* EXERCISE INSTRUCTIONS
From the entries below, copy out every line with "Prelude" in it.

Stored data
━━━━━━━━━━━━━━━━━━━━━━━━━━━━━━

(* ===== verification/SyncActor.v ===== *)
(** * The sync service (src/services/sync.rs)

    The front of the sync task: a request is a command in a channel, its answer the first
    fitting event of another one, waited for up to a deadline or until it is cancelled.

    The task runs besides the service.  What it does is cut into its rounds, the iterations
    of its loop, and a wait is given the turns that happen while it lasts: rounds that take
    a command, rounds that wake up for a retry, the deadline, the cancellation.  Rounds
    between two requests are the first turns of the next wait.  Both channels hold sixteen
    messages; a full one delays its sender, which leaves the order of the rounds and of the
    messages as it is, so the queues of the model have no bound.  The clipped [try_send] of
    the task is the operation of [System]. *)

From S2P Require Import Prelude Text Errors StateMachine Env Types CloudRecord CloudMetadata.
From S2P Require Import Storage Conflict Checkpoint Retry Pipeline Push SyncTask Executor.
From S2P Require Import ImportService CloudRestore.

(** In seconds *)
Definition SYNC_TIMEOUT : Z := 60.
Definition CONFLICT_TIMEOUT : Z := 30.
Definition PAUSE_TIMEOUT : Z := 30.
Definition RESUME_TIMEOUT : Z := 10.

Module Turn.
Inductive t : Set := Command | Timer | TimedOut | Cancelled.
End Turn.

(** The turns of a wait of so many seconds; one that ends without an answer and without
    [TimedOut] timed out as well. *)
Class Waiting (W : Type) : Type := turns : Z → io W (list Turn.t).

(** The channel of the commands, the task with the log of its events, how many of them were
    received, and whether the task has not ended. *)
Record SyncServiceImpl : Type := mkSyncServiceImpl {
  sv_commands : list SyncCommand.t;
  sv_task : SyncTask;
  sv_received : nat;
  sv_running : bool;
  sv_storage : CloudStorage;
}.

#[export] Instance eta_SyncServiceImpl : Eta SyncServiceImpl := λ s,
  mkSyncServiceImpl (sv_commands s) (sv_task s) (sv_received s) (sv_running s) (sv_storage s).

(** What the event channel holds. *)
Definition unread (s : SyncServiceImpl) : list SyncEvent.t :=
  drop (sv_received s) (tk_events (sv_task s)).

(** *** What the requests wait for *)

Definition is_sync_answer (e : SyncEvent.t) : bool :=
  match e with
  | SyncEvent.Completed _ _ _ _ _ _ _ | SyncEvent.Failed _ _ => true
  | _ => false
  end.

Definition is_conflict_resolved (e : SyncEvent.t) : bool :=
  match e with SyncEvent.ConflictResolved _ => true | _ => false end.

Definition is_all_resolved (e : SyncEvent.t) : bool :=
  match e with SyncEvent.AllConflictsResolved _ => true | _ => false end.

Definition is_metadata_answer (e : SyncEvent.t) : bool :=
  match e with SyncEvent.MetadataDownloaded _ | SyncEvent.Failed _ _ => true | _ => false end.

Definition is_push_answer (e : SyncEvent.t) : bool :=
  match e with SyncEvent.MetadataPushed | SyncEvent.Failed _ _ => true | _ => false end.

Definition is_paused (e : SyncEvent.t) : bool :=
  match e with SyncEvent.Paused => true | _ => false end.

Definition is_resumed (e : SyncEvent.t) : bool :=
  match e with SyncEvent.Resumed => true | _ => false end.

Definition is_shutdown_complete (e : SyncEvent.t) : bool :=
  match e with SyncEvent.ShutdownComplete => true | _ => false end.

(** [SyncError::ProviderError { provider: "sync", message }] *)
Definition sync_failed (message : string) : SyncError.t := SyncError.ProviderError "sync" message.

Module SyncServiceImpl.
Section s.
Context {W : Type} `{Libs} `{Operator W} `{System W} `{Runtime}.
Context `{Serde CloudMetadata} `{Serde CloudRecord} `{Serde ConflictPayload}.
Context `{Serde EncryptedRecordMetadata} `{Serde AadFields}.
Context `{Waiting W} `{CancelToken W}.

Local Abbreviation St := (SyncServiceImpl * W)%type.

Definition new (storage : CloudStorage) : SyncServiceImpl :=
  mkSyncServiceImpl [] (SyncTask.new storage (SyncStateMachine.new 5)) 0 true storage.

(** *** The channels *)

Definition send (name : string) (c : SyncCommand.t) : ior St () SyncError.t :=
  let* s := get_state in
  if sv_running s then
    let* _ := set_state (λ s, s <| sv_commands ::= λ l, l ++ [c] |>) in
    lift (Ok ())
  else lift (Err (sync_failed ("failed to send " +:+ name +:+ " command"))).

(** An iteration of the loop of the task *)
Definition round (i : SyncTask.input) : io St () := λ '(s, w),
  let '((go, t), w') := SyncTask.step i (sv_task s) w in
  ((), (s <| sv_task := t |> <| sv_running := go |>, w')).

Definition take_command : io St () :=
  let* s := get_state in
  match sv_commands s with
  | c :: commands =>
      let* _ := set_state (λ s, s <| sv_commands := commands |>) in
      round (SyncTask.Command c)
  | [] => io_ret ()
  end.

(** The first event that fits, with those before it dropped. *)
Definition receive (predicate : SyncEvent.t → bool) : io St (option SyncEvent.t) :=
  let* s := get_state in
  match list_find (λ e, predicate e = true) (unread s) with
  | Some (n, e) =>
      let* _ := set_state (λ s, s <| sv_received ::= λ k, k + S n |>) in
      io_ret (Some e)
  | None =>
      let* _ := set_state (λ s, s <| sv_received := length (tk_events (sv_task s)) |>) in
      io_ret None
  end.

Definition timed_out (timeout : Z) : SyncError.t :=
  SyncError.NetworkTimeout ("wait_for_event timed out after " +:+ pretty timeout +:+ "s").
(* ===== verification/Recovery.v ===== *)
(** * Recovery words (src/types/recovery_words.rs, src/crypto/bip39.rs, and the handlers of
    src/executor/vault.rs that read them)

    The 24 words from which the secret key of a vault is derived.  Word lists, checksums
    and seeds are those of the crate [bip39]. *)

From Stdlib Require Import Ascii.
From S2P Require Import Prelude Text Errors Env Types Storage Crypto Keystore Database Queries.
From S2P Require Import Vault Records Pipeline Files Formats Backup.

(** ** The words (recovery_words.rs) *)

Module RecoveryWordsError.
Inductive t : Set := InvalidWordCount (expected actual : nat) | EmptyWord (index : nat).
End RecoveryWordsError.

Definition WORD_COUNT : nat := 24.

Record RecoveryWords : Set := mkRecoveryWords { rw_inner : list string }.

Module RecoveryWords.

Definition new (words : list string) : result RecoveryWords RecoveryWordsError.t :=
  if negb (length words =? WORD_COUNT)%nat
  then Err (RecoveryWordsError.InvalidWordCount WORD_COUNT (length words))
  else
    match list_find (λ w, w = "") words with
    | Some (index, _) => Err (RecoveryWordsError.EmptyWord index)
    | None => Ok (mkRecoveryWords words)
    end.

Definition len (w : RecoveryWords) : nat := length (rw_inner w).
Definition is_empty (w : RecoveryWords) : bool := bool_decide (rw_inner w = []).
Definition word (w : RecoveryWords) (index : nat) : option string := rw_inner w !! index.

(** The words of a phrase, in their order. *)
Definition phrase (w : RecoveryWords) : string := String.concat " " (rw_inner w).

End RecoveryWords.

(** ** Passkeys (bip39.rs)

    [Mnemonic] is [bip39::Mnemonic]. *)
Class Bip39 (W Mnemonic : Type) : Type := {
  mnemonic_generate_in : MnemonicLanguage.t → nat → ior W Mnemonic string;
  mnemonic_parse_in : MnemonicLanguage.t → string → result Mnemonic string;
  mnemonic_words : Mnemonic → list string;
  mnemonic_to_seed : Mnemonic → string → bytes;
  find_word : MnemonicLanguage.t → string → option nat;
}.

Record Passkey (Mnemonic : Type) : Type := mkPasskey { pk_mnemonic : Mnemonic }.
Arguments mkPasskey {_}.
Arguments pk_mnemonic {_}.

Definition display_name (l : MnemonicLanguage.t) : string :=
  match l with
  | MnemonicLanguage.English => "English"
  | MnemonicLanguage.ChineseSimplified => "中文(简体)"
  end.

Definition all_languages : list MnemonicLanguage.t :=
  [MnemonicLanguage.English; MnemonicLanguage.ChineseSimplified].

Module Passkey.
Section s.
Context {W Mnemonic : Type} `{Bip39 W Mnemonic}.

Definition generate (word_count : nat) (language : MnemonicLanguage.t)
  : ior W (Passkey Mnemonic) string :=
  if negb (word_count =? 24)%nat then lift (Err "Only 24-word mnemonics are supported")
  else
    let! mnemonic := mnemonic_generate_in language word_count in
    lift (Ok (mkPasskey mnemonic)).

Definition from_recovery_words (words : RecoveryWords) (language : MnemonicLanguage.t)
  : result (Passkey Mnemonic) string :=
  let? mnemonic := mnemonic_parse_in language (RecoveryWords.phrase words) in
  Ok (mkPasskey mnemonic).

Definition to_recovery_words (p : Passkey Mnemonic) : result RecoveryWords RecoveryWordsError.t :=
  RecoveryWords.new (mnemonic_words (pk_mnemonic p)).

(** The 64 bytes of the seed; it never fails. *)
Definition to_seed (p : Passkey Mnemonic) (passphrase : option string) : result bytes string :=
  Ok (mnemonic_to_seed (pk_mnemonic p) (default "" passphrase)).

(** [PasskeySeed::to_secret_key] *)
Definition to_secret_key (seed : bytes) : bytes := String.substring 0 32 seed.

Definition is_valid_word (word : string) (language : MnemonicLanguage.t) : bool :=
  bool_decide (is_Some (find_word language word)).

(** Both hashes are compared in constant time. *)
Definition verify_recovery_key `{Libs} (input expected : string) : bool :=
  bool_decide (sha256 input = sha256 expected).

(** ** Reading words in either language (executor/vault.rs) *)

Fixpoint is_ascii_text (s : string) : bool :=
  match s with
  | EmptyString => true
  | String c s => (byte_of c <? 128)%Z && is_ascii_text s
  end.

(** English is tried first, then Chinese; the error is the one of the likelier language. *)
Definition reconstruct_passkey (words : RecoveryWords) : result (Passkey Mnemonic) string :=
  match from_recovery_words words MnemonicLanguage.English with
  | Ok passkey => Ok passkey
  | Err english_error =>
      match from_recovery_words words MnemonicLanguage.ChineseSimplified with
      | Ok passkey => Ok passkey
      | Err chinese_error =>
          if forallb is_ascii_text (rw_inner words) then Err english_error
          else Err chinese_error
      end
  end.

End s.
End Passkey.

(** [error[start..end].parse::<usize>()] of the text between the marker and the bracket. *)
Definition parse_usize (s : string) : option Z :=
  let digits := match s with String "+"%char rest => rest | _ => s end in
  if bool_decide (digits = "") then None
  else decimal 0 digits ≫= λ z, if (z <=? u64_max)%Z then Some z else None.

Definition parse_bip39_word_index (error : string) : option Z :=
  let marker := "(word " in
  start ← String.index 0 marker error;
  let rest := slice_from (start + String.length marker) error in
  stop ← String.index 0 ")" rest;
  parse_usize (slice 0 stop rest).

Definition format_invalid_recovery_key_error (error : string) : string :=
  match parse_bip39_word_index error with
  | Some index =>
      "Invalid recovery key: word " +:+ pretty (index + 1)%Z
        +:+ " is not in the recovery word list."
  | None =>
      if contains_lower "checksum" error
      then "Invalid recovery key: the words are valid, but the checksum does not match. Check the word order."
      else "Invalid recovery key. Check that all 24 words are correct and in order."
  end.

(** A seed has 64 bytes, of which the secret key is the first half. *)
Class Bip39Laws (W Mnemonic : Type) `{Bip39 W Mnemonic} : Prop :=
  seed_length (m : Mnemonic) (p : string) : String.length (mnemonic_to_seed m p) = 64.

Lemma prefix_length n : ∀ s, n ≤ String.length s → String.length (String.substring 0 n s) = n.
Proof. induction n as [|n IH]; intros [|c s] Hs; cbn in *; [done..|lia|]. f_equal. apply IH. lia. Qed.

━━━━━━━━━━━━━━━━━━━━━━━━━━━━━━

* RESULT OF THE TASK
From S2P Require Import Prelude Text Errors StateMachine Env Types CloudRecord CloudMetadata.
From S2P Require Import Prelude Text Errors Env Types Storage Crypto Keystore Database Queries.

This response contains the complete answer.